Does preclustering help to build a better predictive model? For the task of churn modelling I was considering:

*

*Compute k clusters for the data

*Build k models for each cluster individually.

The rationale for that is, that there is nothing to prove, that the population of subscribers is homogenous, so its reasonable to assume that data-generating process may be different for different "groups".
My question is, is it an appropriate method? Does it violate anything, or is it considered bad for some reason? If so, why?
If not, would you share some best practices on that issue? And another question: is it generally better or worse to do pre-clustering than model tree (As defined in Witten, Frank - classification/regression tree with models at the leafs. Intuitively it seems that decision-tree stage is just another form of clustering, but I don't know whether it has any advantages over "normal" clustering.).
 A: There is a method called clusterwise regression that solves similar problem (first clusters data and then builts predictive models). See for example this.
A: Two points that are too long to be a comment:


*

*pure clusters (i.e. containing cases of one class only) are no problem per se: so called one-class classifiers model each class independent of all others. They can perfectly deal with this. 

*However, if the data clusters in a way that the classes are quite separated, i.e. the clusters are rather pure, this means that a very strong structure exists, a structure that cluster analysis is able to find without guidance by the class labels. This means that certain types of classifiers such as nearest neighbour methods based on the same distance measure used by the cluster analysis are appropriate for the data.

*The other possibility, situations where the clusters are not pure, but a combination of cluster and classification methods can do well is appropriate for trees. The tree will do the part of the clustering (and pure nodes are not considered a problem.) Here's an artificial example, a 2 cluster version of the XOR-problem:
 

*another way to include the cluster information without running the risk of having pure clusters would be to use the clustering as a feature generation step: add the outcome of the cluster analysis as new variates to the data matrix.

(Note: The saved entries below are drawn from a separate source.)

(** [v.toLowerCase()]: only strings have the method. *)
Definition toLowerCase (v : JsVal) : Completion string :=
  match v with
  | JStr s => Return (Host.toLowerCase s)
  | JUndefined | JNull =>
      Throw (TypeError ("Cannot read properties of " ++ Js.nullish_name v
                        ++ " (reading 'toLowerCase')"))
  | _ => Throw (TypeError "toLowerCase is not a function")
  end.

(** The callback of [keywords.find], up to the truthiness of its
    result. *)
Definition matchesTarget (analysis : JsVal) (kw : JsVal) : Completion bool :=
  (k <- Js.get kw "keyword" ;;
   if Js.truthy k
   then
     lowered <- toLowerCase k ;;
     target <- Js.get analysis "target_keyword" ;;
     needle <- toLowerCase target ;;
     Return (Host.includes lowered needle)
   else Return false)%completion.

Fixpoint findItem (pred : JsVal -> Completion bool) (items : list JsVal)
  : Completion JsVal :=
  match items with
  | [] => Return JUndefined
  | x :: rest =>
      (hit <- pred x ;; if hit : bool then Return x else findItem pred rest)%completion
  end.

(** [arr.find(pred)]: a TypeError when [arr] is not an array. *)
Definition find (arr : JsVal) (pred : JsVal -> Completion bool) : Completion JsVal :=
  match arr with
  | JArr items => findItem pred items
  | _ => Throw (TypeError "keywords.find is not a function")
  end.
Definition header (now : Instant) : list string :=
  [ "#!/bin/bash";
    "set -e";
    EmptyString;
    "# Toji Launcher Installation Script";
    "# Generated at " +:+ toISOString now;
    EmptyString;
    "progress() {";
    "  echo " +:+ dq +:+ "PROGRESS:$1:$2" +:+ dq;
    "}";
    EmptyString ].

Definition regularStep (cmd : InstallCommand) (index : nat) : list string :=
  [ "progress " +:+ showNat (index * 10) +:+ " " +:+ dq +:+ description cmd +:+ dq;
    "echo " +:+ dq +:+ ">>> " +:+ description cmd +:+ dq;
    command cmd;
    EmptyString ].

Definition regularBlock (regularCommands : list InstallCommand) : list string :=
  match regularCommands with
  | [] => []
  | _ => "# Commands that do not require sudo"
         :: forEachIndexed regularStep regularCommands 0
  end.

Definition sudoStep (cmd : InstallCommand) (index : nat) : list string :=
  let progress := 50 + index * 10 in
  [ "echo " +:+ dq +:+ "PROGRESS:" +:+ showNat progress +:+ ":" +:+ description cmd +:+ dq;
    "echo " +:+ dq +:+ ">>> " +:+ description cmd +:+ dq;
    command cmd;
    EmptyString ].

Definition elevationLine : string := "pkexec bash " +:+ dq +:+ "$SUDO_SCRIPT" +:+ dq.
Definition cleanupLine : string := "rm -f " +:+ dq +:+ "$SUDO_SCRIPT" +:+ dq.
Definition mktempLine : string := "SUDO_SCRIPT=$(mktemp /tmp/toji-sudo-XXXXXX.sh)".
Definition heredocLine : string := "cat > " +:+ dq +:+ "$SUDO_SCRIPT" +:+ dq +:+ " << 'EOF'".

Definition sudoBlock (sudoCommands : list InstallCommand) : list string :=
  match sudoCommands with
  | [] => []
  | _ =>
      [ "# Commands that require sudo";
        "echo " +:+ dq +:+ "The following operations require administrator privileges:" +:+ dq ]
      ++ List.map (fun cmd => "echo " +:+ dq +:+ "  - " +:+ description cmd +:+ dq) sudoCommands
      ++ [ EmptyString;
           "# Create temporary sudo script";
           mktempLine;
           heredocLine;
           "#!/bin/bash";
           "set -e" ]
      ++ forEachIndexed sudoStep sudoCommands 0
      ++ [ "EOF";
           EmptyString;
           "# Run with pkexec for GUI password prompt";
           elevationLine;
           cleanupLine ]
  end.

(** The mark in front of the closing message, byte for byte as the source
    file has it. *)
Definition doneMark : string :=
  string_of_list_ascii
    (List.map ascii_of_nat [195; 162; 197; 147; 226; 128; 156]%nat).

Definition trailer : list string :=
  [ EmptyString;
    "progress 100 " +:+ dq +:+ "Installation complete" +:+ dq;
    "echo " +:+ dq +:+ doneMark +:+ " All installations completed successfully" +:+ dq ].

(** The [script] array of [buildScript]; [now] is [new Date()]. *)
Definition buildScriptLines (now : Instant) (commands : Builder) : list string :=
  let regularCommands := List.filter (fun cmd => negb (requiresSudo cmd)) commands in
  let sudoCommands := List.filter (fun cmd => requiresSudo cmd) commands in
  header now ++ regularBlock regularCommands ++ sudoBlock sudoCommands ++ trailer.

Definition buildScript (now : Instant) (commands : Builder) : string :=
  String.concat LF (buildScriptLines now commands).

(** *** Reading a script back

    A line of the script invokes the elevation mechanism when its command
    word is one of the elevation tools the capability prober looks for. *)

Definition elevationTools : list string := ["pkexec"; "sudo"].

Definition invokesElevation (line : string) : bool :=
  existsb (fun tool => String.prefix (tool +:+ " ") (trimStart line)) elevationTools.

Definition elevationInvocations (text : string) : nat :=
  length (List.filter invokesElevation (splitLF text)).


(** The builder after a sequence of [addCommand] calls. *)
Definition addAll (cmds : list InstallCommand) : Builder :=
  fold_left (fun builder cmd =>
               addCommand (command cmd) (description cmd) (requiresSudo cmd) builder)
            cmds create.

(** N: the commands added with [requiresSudo = true]. *)
Definition privilegedCount (commands : Builder) : nat :=
  length (List.filter (fun cmd => requiresSudo cmd) commands).


End InstallScriptBuilder.



(** ** main/platform/platform-service.ts: the data it declares *)

Module PlatformService.

Record OSInfo : Type := mkOSInfo {
  supported : bool;
  platform : string;
  os_version : string;
  os_details : string
}.

(** The result of [checkNodeJS] and [checkClaudeCode]. *)
Record ToolInfo : Type := mkToolInfo {
  found : bool;
  tool_version : option string;
  tool_details : option string
}.

(** [InstallProgress]; as the service builds it from partial updates,
    every field may still be unset. *)
Record InstallProgress : Type := mkProgress {
  step : option string;
  progress : option N;
  currentCommand : option string;
  ip_details : option string;
  ip_error : option string;
  logOutput : option (list string)
}.

Definition noUpdate : InstallProgress := mkProgress None None None None None None.

Definition override {A} (old new : option A) : option A :=
  match new with Some _ => new | None => old end.

(** [{ ...current, ...update }] *)
Definition spread (current : option InstallProgress) (update : InstallProgress)
  : InstallProgress :=
  match current with
  | None => update
  | Some cur =>
      mkProgress (override (step cur) (step update))
                 (override (progress cur) (progress update))
                 (override (currentCommand cur) (currentCommand update))
                 (override (ip_details cur) (ip_details update))
                 (override (ip_error cur) (ip_error update))
                 (override (logOutput cur) (logOutput update))
  end.

End PlatformService.

(** ** The launcher's main process: what it talks to and what it leaves *)

Module Main.
Import Eff PlatformService.

Inductive Status : Type := checking | found_ | missing | error_ | skipped.

Definition Status_eqb (a b : Status) : bool :=
  match a, b with
  | checking, checking | found_, found_ | missing, missing
  | error_, error_ | skipped, skipped => true
  | _, _ => false
  end.

Record SystemRequirement : Type := mkRequirement {
  name : string;
  status : Status;
  req_version : option string;
  req_details : option string;
  required : bool
}.

Inductive Method : Type := apt | npm | download | manual.

Record InstallationItem : Type := mkItem {
  item_name : string;
  method : Method;
  size : string;
  estimatedTime : string;
  item_description : string
}.

Record InstallationPlan : Type := mkPlan {
  items : list InstallationItem;
  totalTime : string;
  requiresSudo : bool;
  canAutoInstall : bool
}.

(** What the machine answers when the launcher looks at it. *)
Record Host : Type := mkHost {
  os_platform : string;                   (* os.platform() *)
  os_release : string;                    (* os.release() *)
  prettyName : outcome (option string);   (* PRETTY_NAME of /etc/os-release *)
  exec : string -> outcome string         (* execAsync(cmd): its stdout *)
}.

(** [webContents.send(channel, payload)] *)
Inductive IpcMessage : Type :=
| RequirementsUpdate (requirements : list SystemRequirement)
| InstallationProgress (p : InstallProgress)
| InstallationComplete (success : bool) (requirements : list SystemRequirement)
| InstallationError (error : string) (canRetry : bool).

(** Calls that leave the process, in the order they are made. *)
Inductive Call : Type :=
| Exec (cmd : string)
| Spawn (program : string) (arg : string).

Record World : Type := mkWorld {
  host : Host;
  disk : gmap string string;               (* files written: path and content *)
  ipc : list IpcMessage;                   (* oldest first *)
  calls : list Call;                       (* oldest first *)
  currentProgress : option InstallProgress;
  onProgressCallback : bool                (* a progress subscriber is registered *)
}.

Definition deliver (msg : IpcMessage) (w : World) : World :=
  mkWorld (host w) (disk w) (ipc w ++ [msg]) (calls w)
          (currentProgress w) (onProgressCallback w).

Definition send (msg : IpcMessage) : M World unit := modify (deliver msg).

Definition logCall (c : Call) (w : World) : World :=
  mkWorld (host w) (disk w) (ipc w) (calls w ++ [c])
          (currentProgress w) (onProgressCallback w).

Definition record (c : Call) : M World unit := modify (logCall c).

Definition setHost (h : Host) : M World unit :=
  modify (fun w => mkWorld h (disk w) (ipc w) (calls w)
                           (currentProgress w) (onProgressCallback w)).

Definition setDisk (d : gmap string string) : M World unit :=
  modify (fun w => mkWorld (host w) d (ipc w) (calls w)
                           (currentProgress w) (onProgressCallback w)).

Definition setCurrentProgress (p : InstallProgress) : M World unit :=
  modify (fun w => mkWorld (host w) (disk w) (ipc w) (calls w)
                           (Some p) (onProgressCallback w)).

(** [onProgress(callback)]: the single subscriber slot. *)
Definition onProgress : M World unit :=
  modify (fun w => mkWorld (host w) (disk w) (ipc w) (calls w)
                           (currentProgress w) true).

Definition ask {A} (f : World -> A) : M World A := fun w => (Return (f w), w).

(** The machine and the disk of [w] are those of [w0]. *)
Definition sameMachine (w0 w : World) : Prop := host w = host w0 /\ disk w = disk w0.

(** [await execAsync(cmd)] *)
Definition execAsync (cmd : string) : M World string :=
  (record (Exec cmd) ;;
   h <- ask host ;;
   settle (exec h cmd))%eff.

(** A child process, as its parent sees it: the chunks it writes, then
    how it ends. *)
Inductive Chunk : Type := Stdout (text : string) | Stderr (text : string).

(** The [close] event carries the exit code, or [null] when a signal
    ended the process; the [error] event carries a message. *)
Inductive Ending : Type := Closed (code : option Z) | Failed (message : string).

(** [code === 0] *)
Definition exitedZero (e : Ending) : bool :=
  match e with
  | Closed (Some code) => (code =? 0)%Z
  | _ => false
  end.

(** The exit code inside a template string. *)
Definition showCode (code : option Z) : string :=
  match code with
  | Some z => Js.showZ z
  | None => "null"
  end.

Record ScriptRun : Type := mkRun {
  output : list Chunk;
  ending : Ending
}.

(** What does not depend on the machine's state: the clock, the temporary
    directory, the file system's willingness, and what running a script
    does to the machine. *)
Record Env : Type := mkEnv {
  newDate : Js.Instant;                    (* new Date() *)
  dateNow : N;                             (* Date.now() *)
  tmpdir : string;                         (* os.tmpdir() *)
  writeFile : string -> outcome unit;      (* fs.promises.writeFile(path, ..) *)
  unlink : string -> outcome unit;         (* fs.promises.unlink(path) *)
  bash : string -> Host -> ScriptRun * Host  (* the script's text, the machine before *)
}.

(** The abstract class [PlatformService] of platform-service.ts, by the
    methods the setup calls; [onProgress] is the concrete method above. *)
Class PlatformService : Type := {
  getOSInfo : M World OSInfo;
  checkNodeJS : M World ToolInfo;
  checkClaudeCode : M World ToolInfo;
  installAllDependencies : list string -> M World unit
}.

(** The main process: the world its platform service acts on, and how
    often [ClaudeAuthManager.checkAuthentication] has been entered. *)
Record Session : Type := mkSession {
  world : World;
  authChecks : nat
}.

(** A computation of the platform's world, run inside the session. *)
Definition onWorld {A} (m : M World A) : M Session A :=
  fun s =>
    match m (world s) with
    | (o, w') => (o, mkSession w' (authChecks s))
    end.

End Main.

(** ** main/platform/linux-platform-service.ts *)

Module LinuxPlatformService.
Import Js Eff PlatformService Main InstallScriptBuilder.
Local Open Scope eff_scope.

Definition okMark : string :=
  string_of_list_ascii (List.map ascii_of_nat [226; 156; 147]%nat).
Definition failMark : string :=
  string_of_list_ascii (List.map ascii_of_nat [226; 156; 151]%nat).

Definition updateProgress (update : InstallProgress) : M World unit :=
  current <- ask currentProgress ;;
  let merged := spread current update in
  setCurrentProgress merged ;;
  subscribed <- ask onProgressCallback ;;
  when subscribed (send (InstallationProgress merged)).

Definition getOSInfo : M World OSInfo :=
  h <- ask host ;;
  let platform := os_platform h in
  let release := os_release h in
  if negb (platform =? "linux")%string then
    ret (mkOSInfo false platform release ("Expected Linux platform, got " +:+ platform))
  else
    let distroInfo :=
      match prettyName h with
      | Return (Some pretty) => pretty
      | _ => "Linux"
      end in
    ret (mkOSInfo true "linux" release (distroInfo +:+ " (" +:+ release +:+ ")")).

*You ask whether it is bad for some reason: one pitfall is that this appoach leads to models with many degrees of freedom. You'll have to be particularly careful not to overfit. 

*Have a look at model-based-trees, e.g. mbq's answer here I think they implement a concept that is very close to whar you look for. They can be implemented as forest as well: e.g. R package mobForest.
A: I'm dealing with similar problem these days.
I have hundreds of feature to build classifier.
After trying different models (ex: random forests, gradient boost, etc...), I still got low precision/recall.
So I'm trying to do some clustering then build classifiers in different groups.
My concern is, just like Anony-Mousse says, how can I gain more information from the classifier if I use all the information in clustering?
So here's what I gonna do next:


*

*Use some features (less, according to prior knowledge) to do clustering.

*Use other features (more) to train classifiers.


I think it may also helps to reduce complexity, wish it helps.
A: Building $k$ clusters and then $k$ corresponding models is absolutely feasible. The pathologic case noted in the comments wherein the clusters perfectly separate the outcome variables would pose difficulties for classifiers is a theoretical problem, but one which I think is unlikely (especially in a high dimensional case). Furthermore, if you could build such clusters, you could then just use those clusters for prediction!
In addition, if the process begins with $N$ samples, the classifiers can only use $N/k$ samples. Thus, a more powerful approach would be to use the clusters in building a single classifier that incorporates the heterogeneity in the clusters using a mixture of regressions. In model-based clustering, one assumes the data are generated from a mixture distribution $Y_i \sim N(\mu_i, \sigma_i^2)$ where $i=1$ with probability $\pi$ and $i=2$ with probability $1-\pi$ and $\mu_1 \neq \ \mu_2$ and $\sigma_1^2 \neq \sigma_2^2$. A mixture regression is an extension that allows one to model the data as being dependent on co-variates; $\mu_i$ is replaced with $\beta_i X_i$, where the $\beta_i$ have to be estimated. While this example is for a univariate, Gaussian case, the framework can accommodate many data (multinomial-logit would be appropriate for categorical variables). The flexmix package for R provides a more detailed description and of course a relatively easy and extensible way to implement this approach.
Alternatively, in a discriminative setting, one could try incorporating cluster assignments (hard or soft) as a feature for training the classification algorithm of choice (e.g. NB, ANN, SVM, RF, etc.)
A: Well, if your clusters are really good, your classifiers will be crap. Because they have not enough diversion in their training data.
Say your clusters are perfect i.e. pure. You can't even properly train a classifier there anymore. Classifiers need positive and negative examples!
Random Forest are very successful in doing the exact opposite. They take a random sample of the data, train a classifier on that, and then use all of the trained classifiers.
What might work is to use clustering, and then train a classifier on every pair of clusters, at least if they disagree enough (if a class is split into two clusters, you still cannot train a classifier there!)